MON-4414: Optional Monitoring Capability #1880

rexagod · 2025-10-28T02:04:36Z

Goes over the details for the OptionalMonitoring capability, which targets putting the in-cluster monitoring stack in a telemetry-only state. Note that the metric targets are not modified under this capability itself, but only when the telemetry collection profile is enabled.

openshift-ci-robot · 2025-10-28T02:04:40Z

@rexagod: This pull request references MON-4414 which is a valid jira issue.

Warning: The referenced jira issue has an invalid target version for the target branch this PR targets: expected the task to target the "4.21.0" version, but no target version was set.

Details

In response to this:

Goes over the details for the OptionalMonitoring capability, which targets putting the in-cluster monitoring stack in a telemetry-only state. Note that the metric targets are not modified under this capability itself, but only when the telemetry collection profile is enabled.

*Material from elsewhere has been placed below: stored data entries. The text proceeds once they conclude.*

Lemma simple_reads argv rs :
  (length argv < MAXARGS)%nat -> Forall redir_ok rs -> reads_exec (wrap (EXEC argv) rs).
Proof.
  intros Hmax Hrs l1 l2 fuel s Hl Hsp Hl2 Hat Hf. rewrite show_wrap in Hl. cbn [show] in Hl.
  destruct fuel as [| [| fuel]]; [lia | lia |]. cbn [parseexec].
  assert (head_in l2 [40] = false) by by apply (followed_head exec_seps).
  assert (head_in l2 [60; 62] = false) by by apply (followed_head exec_seps).
  destruct argv as [| w argv].
  - rewrite (peek_known s _ _ false Hat Hsp); [| done | by apply (redirs_head rs)].
    eapply yields_bind.
    + eapply (parseredirs_reads rs l1 l2 _ _ (EXEC [])); [done | done | done | done | done | lia | done].
    + intros c' s' <- Hs'. by apply parseargs_stops; [| apply spaced_app in Hsp |].
  - pose proof Hl as Hl'. apply map_fst_cons in Hl' as (g & l1' & -> & _).
    rewrite (peek_known s _ _ false Hat Hsp) by done.
    rewrite (parseredirs_none fuel _ _ _ Hat Hsp) by done. cbn [rbind].
    eapply (parseargs_reads (w :: argv) rs _ l2 _ []); [done | exact Hl | done | done | done | done | lia |].
    by rewrite app_nil_l, length_map.
Qed.

Lemma block_reads d rs :
  show 3 d = TSym 40 :: show 0 d ++ [TSym 41] -> Forall redir_ok rs -> reads_line d -> reads_exec (wrap d rs).
Proof.
  intros Hd Hrs Hline l1 l2 fuel s Hl Hsp Hl2 Hat Hf. rewrite show_wrap, Hd in Hl. cbn [app] in Hl.
  destruct fuel as [| [| fuel]]; [lia | lia |].
  apply map_fst_cons in Hl as (g & l1' & -> & Hl). rewrite <- app_assoc in Hl. cbn [app] in *.
  apply map_fst_app in Hl as (la & lb & -> & Hla & Hlb). apply map_fst_cons in Hlb as (g' & lr & -> & Hlr).
  cbn [parseexec]. rewrite (peek_known s _ _ true Hat Hsp) by done.
  cbn [parseblock]. rewrite (peek_known s _ _ true Hat Hsp) by done. cbn [negb].
  pose proof (render_longer _ _ Hsp). destruct (gettoken_known _ _ _ _ Hat Hsp) as (w1 & s1 & -> & _ & Hat1).
  destruct Hsp as (_ & _ & _ & Hsp). rewrite <- app_assoc in *. cbn [app] in *.
  eapply yields_bind.
  - eapply Hline; [exact Hla | exact Hsp | by apply list_elem_of_singleton | exact Hat1 | lia].
  - intros c' s' <- Hs'. apply spaced_app in Hsp as Hsp'.
    rewrite (peek_known s' _ _ true Hs' Hsp') by done. cbn [negb].
    destruct (gettoken_known _ _ _ _ Hs' Hsp') as (w2 & s2 & -> & _ & Hat2).
    assert (length (render (lr ++ l2)) <= length (render (la ++ (TSym 41, g') :: lr ++ l2)))%nat.
    { rewrite (render_app la), length_app. pose proof (render_longer _ _ Hsp'). lia. }
    destruct Hsp' as (_ & _ & _ & Hsp').
    eapply (parseredirs_reads rs lr l2); [done | done | done | by apply (followed_head exec_seps) | done | lia | done].
Qed.

Lemma pipe_single c : show 2 c = show 3 c -> reads_exec c -> reads_pipe c.
Proof.
  intros Hc He l1 l2 fuel s Hl Hsp Hl2 Hat Hf. destruct fuel as [| fuel]; [lia |]. cbn [parsepipe].
  eapply yields_bind.
  - eapply He; [by rewrite <- Hc | exact Hsp | | exact Hat | lia].
    apply (followed_weaken _ exec_seps _ Hl2). intros x. unfold exec_seps. rewrite !elem_of_cons. tauto.
  - intros c' s' <- Hs'. rewrite (peek_known s' l2 _ false); [by exists c', s' | done | by apply spaced_app in Hsp | done |].
    by apply (followed_head [41; 38; 59]).
Qed.

(** A command before a separator, which is consumed. *)
Lemma sep_known s c g l :
  at_pos buf s (render ((TSym c, g) :: l)) -> spaced ((TSym c, g) :: l) -> strchr_in symbols c = true ->
  peek buf s [c] = (true, s) /\ exists t w s', gettoken buf s = (t, w, s') /\ at_pos buf s' (render l).
Proof.
  intros Hat Hsp Hc. split.
  - apply (peek_known s _ _ true Hat Hsp); simpl; [by rewrite Hc |].
    apply strchr_in_spec; [| by apply list_elem_of_singleton].
    rewrite list_elem_of_singleton. intros <-. done.
  - destruct (gettoken_known _ _ _ _ Hat Hsp) as (w & s' & -> & _ & Hat'). eauto 6.
Qed.

Lemma pipe_pipe l r : reads_exec l -> reads_pipe r -> reads_pipe (PIPE l r).
Proof.
  intros He Hp l1 l2 fuel s Hl Hsp Hl2 Hat Hf. destruct fuel as [| fuel]; [lia |]. cbn [parsepipe].
  cbn [show Nat.leb par] in Hl. apply map_fst_app in Hl as (la & lb & -> & Hla & Hlb).
  apply map_fst_cons in Hlb as (g & lr & -> & Hlr). rewrite <- app_assoc in *. cbn [app] in *.
  eapply yields_bind.
  - eapply He; [exact Hla | exact Hsp | | exact Hat | lia]. apply elem_of_cons; by left.
  - intros c' s' <- Hs'. apply spaced_app in Hsp as Hsp'.
    destruct (sep_known s' 124 g (lr ++ l2) Hs' Hsp' eq_refl) as [-> (t & w & s2 & -> & Hat2)].
    assert (S (length (render (lr ++ l2))) <= length (render (la ++ (TSym 124, g) :: lr ++ l2)))%nat.
    { rewrite (render_app la), length_app. pose proof (render_longer _ _ Hsp'). lia. }
    destruct Hsp' as (_ & _ & _ & Hsp'). eapply yields_bind.
    + eapply Hp; [exact Hlr | exact Hsp' | exact Hl2 | exact Hat2 | lia].
    + intros c2 s3 <- Hs3. by exists (PIPE c' c2), s3.
Qed.
Fixpoint backs {W} (k : nat) (c : cmd W) : cmd W := match k with O => c | S k' => BACK (backs k' c) end.

Lemma backs_back {W} k (c : cmd W) : backs k (BACK c) = BACK (backs k c).
Proof. induction k as [| k IH]; simpl; [done | by rewrite IH]. Qed.

Lemma show_backs k p : show 1 p = show 2 p -> show 1 (backs k p) = show 2 p ++ repeat (TSym 38) k.
Proof.
  intros Hp. induction k as [| k IH]; simpl; [by rewrite app_nil_r |].
  rewrite IH, <- app_assoc. f_equal. clear. induction k as [| k IH]; simpl; [done | by rewrite IH].
Qed.

Lemma parsebacks_reads k l1 l2 fuel c' c s :
  map fst l1 = repeat (TSym 38) k -> spaced (l1 ++ l2) -> head_in l2 [38] = false ->
  at_pos buf s (render (l1 ++ l2)) -> (length (render (l1 ++ l2)) < fuel)%nat -> cmd_map (text buf) c' = c ->
  yields (parsebacks buf fuel c' s) (backs k c) l2.
Proof.
  revert l1 fuel c' c s. induction k as [| k IH]; intros l1 fuel c' c s Hl Hsp Hh Hat Hf Hc;
    (destruct fuel as [| fuel]; [lia |]); cbn [parsebacks].
  - destruct l1; [| done]. rewrite (peek_known s l2 _ false) by done. by exists c', s.
  - apply map_fst_cons in Hl as (g & l1' & -> & Hl). cbn [app] in *. pose proof (render_longer _ _ Hsp).
    destruct (sep_known s 38 g _ Hat Hsp eq_refl) as [-> (t & w & s2 & -> & Hat2)]. destruct Hsp as (_ & _ & _ & Hsp).
    cbn [backs]. rewrite <- backs_back. apply (IH l1'); try done; [lia | cbn; by rewrite Hc].
Qed.

(** A pipeline, possibly in the background. *)
Lemma line_head k p l1 l2 fuel s m rest d :
  show 1 p = show 2 p -> reads_pipe p -> map fst l1 = show 1 (backs k p) -> spaced (l1 ++ l2) ->
  followed [41; 59] l2 -> at_pos buf s (render (l1 ++ l2)) -> (4 * length (render (l1 ++ l2)) + 3 <= fuel)%nat ->
  (forall c' s', cmd_map (text buf) c' = backs k p -> at_pos buf s' (render l2) -> yields (m (c', s')) d rest) ->
  yields (let* (c, s) := parsepipe buf fuel s in rbind (parsebacks buf fuel c s) m) d rest.
Proof.
  intros Hp Hr Hl Hsp Hl2 Hat Hf Hm. rewrite show_backs in Hl by done.
  apply map_fst_app in Hl as (la & lb & -> & Hla & Hlb). rewrite <- app_assoc in *. eapply yields_bind.
  - eapply Hr; [exact Hla | exact Hsp | | exact Hat | lia]. destruct k as [| k]; simpl in Hlb.
    + destruct lb; [| done]. apply (followed_weaken _ _ _ Hl2). intros x. rewrite !elem_of_cons. tauto.
    + apply map_fst_cons in Hlb as (g & lb' & -> & _). simpl. rewrite !elem_of_cons. tauto.
  - intros c' s' Hc' Hs'. eapply yields_bind; [| exact Hm]. apply spaced_app in Hsp.
    eapply (parsebacks_reads k lb l2); [done | done | by apply (followed_head [41; 59]) | done | | done].
    rewrite render_app, length_app in Hf. lia.
Qed.

Lemma line_single k p :
  show 0 (backs k p) = show 1 (backs k p) -> show 1 p = show 2 p -> reads_pipe p -> reads_line (backs k p).
Proof.
  intros H0 Hp Hr l1 l2 fuel s Hl Hsp Hl2 Hat Hf. destruct fuel as [| fuel]; [lia |]. cbn [parseline].
  rewrite H0 in Hl. eapply line_head; [exact Hp | exact Hr | exact Hl | exact Hsp | | exact Hat | lia |].
  - apply (followed_weaken _ _ _ Hl2). intros x. rewrite !elem_of_cons. tauto.
  - intros c' s' <- Hs'. rewrite (peek_known s' l2 _ false); [by exists c', s' | done | by apply spaced_app in Hsp | done |].
    by apply (followed_head [41]).
Qed.

Lemma line_list k p r :
  show 1 p = show 2 p -> reads_pipe p -> reads_line r -> reads_line (LIST (backs k p) r).
Proof.
  intros Hp Hr Hline l1 l2 fuel s Hl Hsp Hl2 Hat Hf. destruct fuel as [| fuel]; [lia |]. cbn [parseline].
  cbn [show Nat.eqb par] in Hl. apply map_fst_app in Hl as (la & lb & -> & Hla & Hlb).
  apply map_fst_cons in Hlb as (g & lr & -> & Hlr). rewrite <- app_assoc in *. cbn [app] in *.
  eapply line_head; [exact Hp | exact Hr | exact Hla | exact Hsp | | exact Hat | lia |].
  - simpl. rewrite !elem_of_cons. tauto.
  - intros c' s' <- Hs'. apply spaced_app in Hsp as Hsp'.
    destruct (sep_known s' 59 g (lr ++ l2) Hs' Hsp' eq_refl) as [-> (t & w & s2 & -> & Hat2)].
    assert (S (length (render (lr ++ l2))) <= length (render (la ++ (TSym 59, g) :: lr ++ l2)))%nat.
    { rewrite (render_app la), length_app. pose proof (render_longer _ _ Hsp'). lia. }
    destruct Hsp' as (_ & _ & _ & Hsp'). eapply yields_bind.
    + eapply Hline; [exact Hlr | exact Hsp' | exact Hl2 | exact Hat2 | lia].
    + intros c2 s3 <- Hs3. by exists (LIST c' c2), s3.
Qed.
Definition reads_all (c : cmd (list Z)) : Prop :=
  (forall rs, Forall redir_ok rs -> reads_exec (wrap c rs)) /\ reads_pipe c /\ reads_line c /\
  exists k p, c = backs k p /\ show 1 p = show 2 p /\ reads_pipe p.

(** Commands printed alike at the levels up to 2. *)
Lemma reads_all_simple c :
  show 0 c = show 1 c -> show 1 c = show 2 c -> (forall rs, Forall redir_ok rs -> reads_exec (wrap c rs)) ->
  reads_pipe c -> reads_all c.
Proof.
  intros H01 H12 He Hp. split; [done |]. split; [done |]. split; [by apply (line_single 0) | by exists 0%nat, c].
Qed.

Lemma printed_reads c : cmd_ok c -> reads_all c.
Proof.
  induction c as [argv | c IH f m fd | l IHl r IHr | l IHl r IHr | c IH]; simpl.
  - intros [Hmax Hw]. assert (forall rs, Forall redir_ok rs -> reads_exec (wrap (EXEC argv) rs)) as He by (intros; by apply simple_reads).
    apply reads_all_simple; [done | done | done |]. apply pipe_single; [done | by apply (He [])].
  - intros (Hc & Hf & Hm). destruct (IH Hc) as (He & _).
    assert (forall rs, Forall redir_ok rs -> reads_exec (wrap (REDIR c f m fd) rs)) as He'.
    { intros rs Hrs. apply (He ((f, m, fd) :: rs)). by constructor. }
    apply reads_all_simple; [done | done | done |]. apply pipe_single; [done | by apply (He' [])].
  - intros [Hl Hr]. destruct (IHl Hl) as (He & _). destruct (IHr Hr) as (_ & Hp & _).
    pose proof (pipe_pipe l r (He [] (Forall_nil_2 _)) Hp) as Hpipe.
    apply reads_all_simple; [done | done | | done]. intros rs Hrs. apply block_reads; [done | done |].
    by apply (line_single 0).
  - intros [Hl Hr]. destruct (IHl Hl) as (_ & _ & _ & k & p & -> & Hsh & Hp). destruct (IHr Hr) as (_ & _ & Hline & _).
    pose proof (line_list k p r Hsh Hp Hline) as Hlist.
    assert (forall rs, Forall redir_ok rs -> reads_exec (wrap (LIST (backs k p) r) rs)) as He by (intros; by apply block_reads).
    assert (reads_pipe (LIST (backs k p) r)) as Hpipe by (apply pipe_single; [done | by apply (He [])]).
    split; [done |]. split; [done |]. split; [done |]. by exists 0%nat, (LIST (backs k p) r).
  - intros Hc. destruct (IH Hc) as (_ & _ & _ & k & p & -> & Hsh & Hp).
    pose proof (line_single (S k) p eq_refl Hsh Hp) as Hline.
    assert (forall rs, Forall redir_ok rs -> reads_exec (wrap (BACK (backs k p)) rs)) as He by (intros; by apply block_reads).
    split; [done |]. split; [apply pipe_single; [done | by apply (He [])] |]. split; [done |]. by exists (S k), p.
Qed.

Instructions for interacting with me using PR comments are available here. If you have questions or suggestions related to my behavior, please file an issue against the openshift-eng/jira-lifecycle-plugin repository.

openshift-ci · 2025-10-28T02:04:40Z

Skipping CI for Draft Pull Request.
If you want CI signal for your change, please convert it to an actual PR.
You can still manually trigger a test run with /test all

openshift-ci · 2025-10-28T02:04:48Z

[APPROVALNOTIFIER] This PR is NOT APPROVED

This pull-request has been approved by:
Once this PR has been reviewed and has the lgtm label, please assign simonpasquier for approval. For more information see the Code Review Process.

The full list of commands accepted by this bot can be found here.

Details

Needs approval from an approver in each of these files:

enhancements/monitoring/OWNERS

Approvers can indicate their approval by writing /approve in a comment
Approvers can cancel approval by writing /approve cancel in a comment

simonpasquier · 2025-11-05T16:21:20Z

/unassign @moadz
/cc @jan--f

rexagod · 2025-12-02T08:44:55Z

enhancements/monitoring/optional-monitoring-capability.md

+4. Should we downscale Prometheus to a single replica when the
+capability is disabled?
+    > Yes, since the monitoring footprint is reduced significantly
+    when the capability is disabled, moving away from an HA setup
+    to a single replica setup makes sense from a resource consumption
+    perspective. All components across OpenShift that rely on Thanos
+    will need to be "taught" to query the single Prometheus replica
+    directly instead of going through Thanos Querier.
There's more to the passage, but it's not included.